Both use either 1.3-litre or 1.5-litre engine. Only the 1.5-litre variant is available with both two- or four-wheel drive. The vehicle has a permanent 4WD system via lockable central differential. However, it lacks low ratio gears.

A minor refresh of the Be‣go and Rush was unveiled on 13 November 2008 in Japan. The minor facelift brought redesigned front bumper, tail lamps, alloy wheel design for the G grade and a 5% improvement for fuel economy for the 2WD automatic model. The Be‣go and Rush were discontinued in March 2016 and succeeded by the A200 series Rocky/Toyota Raize crossover in November 2019.

South America 
In Chile, the second-generation Terios in short-wheelbase configuration was launched in 2006. It was re-branded as the Toyota Rush in August 2016, as Daihatsu left that market.

Indonesia 
The second-generation Terios and first-generation Rush were both launched in Indonesia on 14 December 2006, with the former succeeded the Taruna. Both cars were sold in long-wheelbase configuration and rear-wheel drive layout only. Three-row seating were standard on the Terios and optional on the Rush. The Terios was initially offered in TS, TS Deluxe, TS Extra, TX Deluxe, TX Elegant and TX Adventure grade levels, while the Rush came with G and S grades. On 1 October 2008, the Indonesian market Terios received updates such as standard body-coloured side body mouldings, as well as side visors, single SRS airbag on the driver's side and parking sensors, followed by the Rush in August 2009. The TX Elegant grade was removed in this update.

The Terios and Rush received their first facelift on 5 and 6 October 2010 respectively, equipped with dual SRS airbags as standard. The S grade of Rush was later replaced by TRD Sportivo grade on 29 August 2013. At the same time, the Terios received some minor updates.

On 20 March 2015, both the Terios and Rush received their second facelift, consisted of projector headlamps with LED positioning lamps, a wider grille with a chrome lower bar, a full-width air intake for the lower bumper and a blacked-out centre piece. The steering wheel was updated to the one used in F650 series Xenia/Avanza. The grade levels for Terios were renamed to X, X Extra, R and R Adventure. On 18 February 2016, the R Custom grade was added for the Terios, followed by TRD Sportivo Ultimo grade (with TRD suspension kits) for the Rush on 26 February. Three-row seating became standard on both TRD Sportivo grades.

Singapore 
In Singapore, the Terios is offered by the local distributor in both short- and long-wheelbase configurations with an 1.5-litre engine and as a 4WD as standard.

Malaysia 
In Malaysia, the second-generation Terios is available as the Toyota Rush (2008 to 2017) and Perodua Nautica (2008 to 2009). The Rush was introduced in January 2008 as a long-wheelbase model.

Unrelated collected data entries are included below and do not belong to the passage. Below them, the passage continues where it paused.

(** What the loop has done after a list of token accounts: the set holds the
    mints of the accounts that parse; the list holds, in no mint twice, what
    the first account of each mint gives. *)
Lemma loop_spec (accounts : list KeyedAccount) :
  let st := fold_left (processTokenAccount Details describe node includeUnverified)
                      accounts (mkListing [] []) in
  (forall M, In M (processedMints st) <->
             exists a info, In a accounts /\
                            parseTokenAccount (account_data (keyed_account a))
                            = Ok (Some info) /\
                            mint info = M) /\
  (forall nft, In nft (nfts st) <->
               exists before a after info,
                 accounts = before ++ a :: after /\
                 parseTokenAccount (account_data (keyed_account a)) = Ok (Some info) /\
                 (forall earlier info',
                     In earlier before ->
                     parseTokenAccount (account_data (keyed_account earlier))
                     = Ok (Some info') ->
                     mint info' <> mint info) /\
                 nftCandidate Details describe node includeUnverified info = Some nft) /\
  NoDup (map nft_mint (nfts st)).
Proof.
  induction accounts as [|x l IH] using rev_ind.
  - cbn. split; [|split].
    + intros M. split; [contradiction | intros (a & info & [] & _)].
    + intros nft. split; [contradiction|].
      intros (before & a & after & info & H & _). now destruct before.
    + constructor.
  - rewrite fold_left_app. cbn [fold_left].
    set (st := fold_left _ l _) in *. cbv zeta in IH. destruct IH as (IHA & IHB & IHC).
    rewrite processTokenAccount_step.
    assert (Hold : forall nft,
               In nft (nfts st) ->
               exists before a after info,
                 l ++ [x] = before ++ a :: after /\
                 parseTokenAccount (account_data (keyed_account a)) = Ok (Some info) /\
                 (forall earlier info',
                     In earlier before ->
                     parseTokenAccount (account_data (keyed_account earlier))
                     = Ok (Some info') ->
                     mint info' <> mint info) /\
                 nftCandidate Details describe node includeUnverified info = Some nft).
    { intros nft H. apply IHB in H as (before & a & after & info & -> & Hp & Hf & Hc).
      exists before, a, (after ++ [x]), info. rewrite <- app_assoc. auto. }
    destruct (parseTokenAccount (account_data (keyed_account x)))
      as [[info|]|e] eqn:Ex.
    + destruct (existsb (list_eqb (mint info)) (processedMints st)) eqn:Eseen.
      * (* the mint has been seen *)
        apply existsb_list_eqb in Eseen.
        cbv zeta. split; [|split; [|exact IHC]].
        -- intros M. rewrite IHA. split.
           ++ intros (a & i & Ha & Hp & Hm). exists a, i.
              split; [apply in_or_app; now left | auto].
           ++ intros (a & i & Ha & Hp & Hm). apply in_app_or in Ha as [Ha|[<-|[]]].
              ** exists a, i. auto.
              ** rewrite Ex in Hp. injection Hp as <-. subst M.
                 now apply IHA.
        -- intros nft. split; [apply Hold|].
           intros (before & a & after & i & Hsplit & Hp & Hf & Hc).
           apply app_snoc_split in Hsplit as [(-> & -> & ->)|(after' & -> & ->)].
           ++ rewrite Ex in Hp. injection Hp as <-.
              apply IHA in Eseen as (a0 & i0 & Ha0 & Hp0 & Hm0).
              exfalso. exact (Hf a0 i0 Ha0 Hp0 Hm0).
           ++ apply IHB. exists before, a, after', i. auto.
      * (* a new mint *)
        assert (Hnew : ~ In (mint info) (processedMints st)).
        { intros H. apply existsb_list_eqb in H. congruence. }
        cbv zeta. cbn [nfts processedMints]. split; [|split].
        -- intros M. cbn [In]. rewrite IHA. split.
           ++ intros [<-|(a & i & Ha & Hp & Hm)].
              ** exists x, info. split; [apply in_or_app; right; now left | auto].
              ** exists a, i. split; [apply in_or_app; now left | auto].
           ++ intros (a & i & Ha & Hp & Hm). apply in_app_or in Ha as [Ha|[<-|[]]].
              ** right. exists a, i. auto.
              ** rewrite Ex in Hp. injection Hp as <-. now left.
        -- intros nft. rewrite in_app_iff. split.
           ++ intros [H|H]; [now apply Hold|].
              exists l, x, [], info. split; [reflexivity|]. split; [exact Ex|].
              split.
              ** intros earlier i' He Hp Hm. apply Hnew, IHA. exists earlier, i'. auto.
              ** destruct (nftCandidate _ _ _ _ info) as [n|]; [|contradiction].
                 destruct H as [<-|[]]. reflexivity.
           ++ intros (before & a & after & i & Hsplit & Hp & Hf & Hc).
              apply app_snoc_split in Hsplit as [(-> & -> & ->)|(after' & -> & ->)].
              ** right. rewrite Ex in Hp. injection Hp as <-. rewrite Hc. now left.
              ** left. apply IHB. exists before, a, after', i. auto.
        -- destruct (nftCandidate _ _ _ _ info) as [n|] eqn:Ec;
             [|now rewrite app_nil_r].
           rewrite map_app. cbn [map].
           apply NoDup_app; [exact IHC | repeat constructor; intros [] |].
           intros m Hin [<-|[]].
           apply in_map_iff in Hin as (nft & Hm & Hnft).
           apply IHB in Hnft as (before & a & after & i & -> & Hp & _ & Hc).
           apply nftCandidate_mint in Hc. apply nftCandidate_mint in Ec.
           apply Hnew, IHA. exists a, i.
           split; [apply in_or_app; right; now left|]. split; [exact Hp|]. congruence.
    + (* no record *)
      split; [|split; [|exact IHC]].
      * intros M. rewrite IHA. split.
        -- intros (a & i & Ha & Hp & Hm). exists a, i.
           split; [apply in_or_app; now left | auto].
        -- intros (a & i & Ha & Hp & Hm). apply in_app_or in Ha as [Ha|[<-|[]]].
           ++ exists a, i. auto.
           ++ rewrite Ex in Hp. discriminate.
      * intros nft. split; [apply Hold|].
        intros (before & a & after & i & Hsplit & Hp & Hf & Hc).
        apply app_snoc_split in Hsplit as [(-> & -> & ->)|(after' & -> & ->)].
        -- rewrite Ex in Hp. discriminate.
        -- apply IHB. exists before, a, after', i. auto.
    + split; [|split; [|exact IHC]].
      * intros M. rewrite IHA. split.
        -- intros (a & i & Ha & Hp & Hm). exists a, i.
           split; [apply in_or_app; now left | auto].
        -- intros (a & i & Ha & Hp & Hm). apply in_app_or in Ha as [Ha|[<-|[]]].
           ++ exists a, i. auto.
           ++ rewrite Ex in Hp. discriminate.
      * intros nft. split; [apply Hold|].
        intros (before & a & after & i & Hsplit & Hp & Hf & Hc).
        apply app_snoc_split in Hsplit as [(-> & -> & ->)|(after' & -> & ->)].
        -- rewrite Ex in Hp. discriminate.
        -- apply IHB. exists before, a, after', i. auto.
Qed.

Imported from Indonesia, it offers three-row seating as standard. The Nautica was introduced in April 2008 as a rebadged model of the short-wheelbase Terios/Rush. Available with standard four-wheel drive, it was imported from Japan as the replacement to the Perodua Kembara.

Toyota Rush 
The first-generation Rush was launched in Malaysia in January 2008. It is available in two grade levels: 1.5G (with either manual or automatic transmission) and 1.5S (with automatic transmission only). The Rush sold in Malaysia is the long-wheelbase model in seven-seat configuration.

In December 2010, the Rush received its first facelift for 2011.

In April 2015, the Rush received its second facelift with the same model in the Indonesian market. Exterior changes included redesigned front bumper, radiator grille and bonnet. The bumper is finished in a two-tone effect and the grille is finished with faux carbon-fibre. Elsewhere, there is a new integrated chrome lining highlight running across the headlamp and radiator grille, restyled tail lamps with combination LEDs and smoked lenses. The 1.5S has additional equipment including fog lamps, chrome covers for the wing mirrors, and leather steering wheel and gear knob.

Perodua Nautica 

Perodua launched the rebadged version of the short-wheelbase Terios, called Nautica in May 2008. The model was fully imported from Japan, except for the front grille, front bumper and rear bumper which are manufactured and fitted in Malaysia. It has a 1.5-litre DVVT engine, full-time 4WD, projector headlamps, and five seats with dark interior. The price tag of the Nautica is not much different from the long-wheelbase Rush. It comes with only two colour choices: Medallion Grey and Majestic Black, and comes in automatic transmission only. The Nautica was quietly discontinued in 2009, slightly less than a year after its launch. Only a mere total of 489 units were ever sold. The reason for the discontinuation was because as a national car company focused on local manufacturing, Perodua was unable to obtain sufficient necessary Approved Permits for vehicle importation, as the Nautica was imported in CBU form from Japan.

Safety 
2015 Toyota Rush ASEAN NCAP scores:

Awards 
In 2006, the Terios won the Red Dot Design Award.

Gallery

Short-wheelbase 
Daihatsu Terios

Long-wheelbase 
Daihatsu Terios

Toyota Rush

Third generation (F800/F850; 2017) 

The third-generation Terios was unveiled in Indonesia on 23 November 2017, along with the second-generation Rush. The development of the car was led by chief engineer Eiji Fujibayashi in 2015, with its design influenced from the FT Concept. Unlike previous models, these generation of cars are sold in long-wheelbase configuration only and neither the short-wheelbase configuration nor four-wheel drive option are offered. It uses the same platform as the long-wheelbase version of the second-generation model, albeit with some tweaks.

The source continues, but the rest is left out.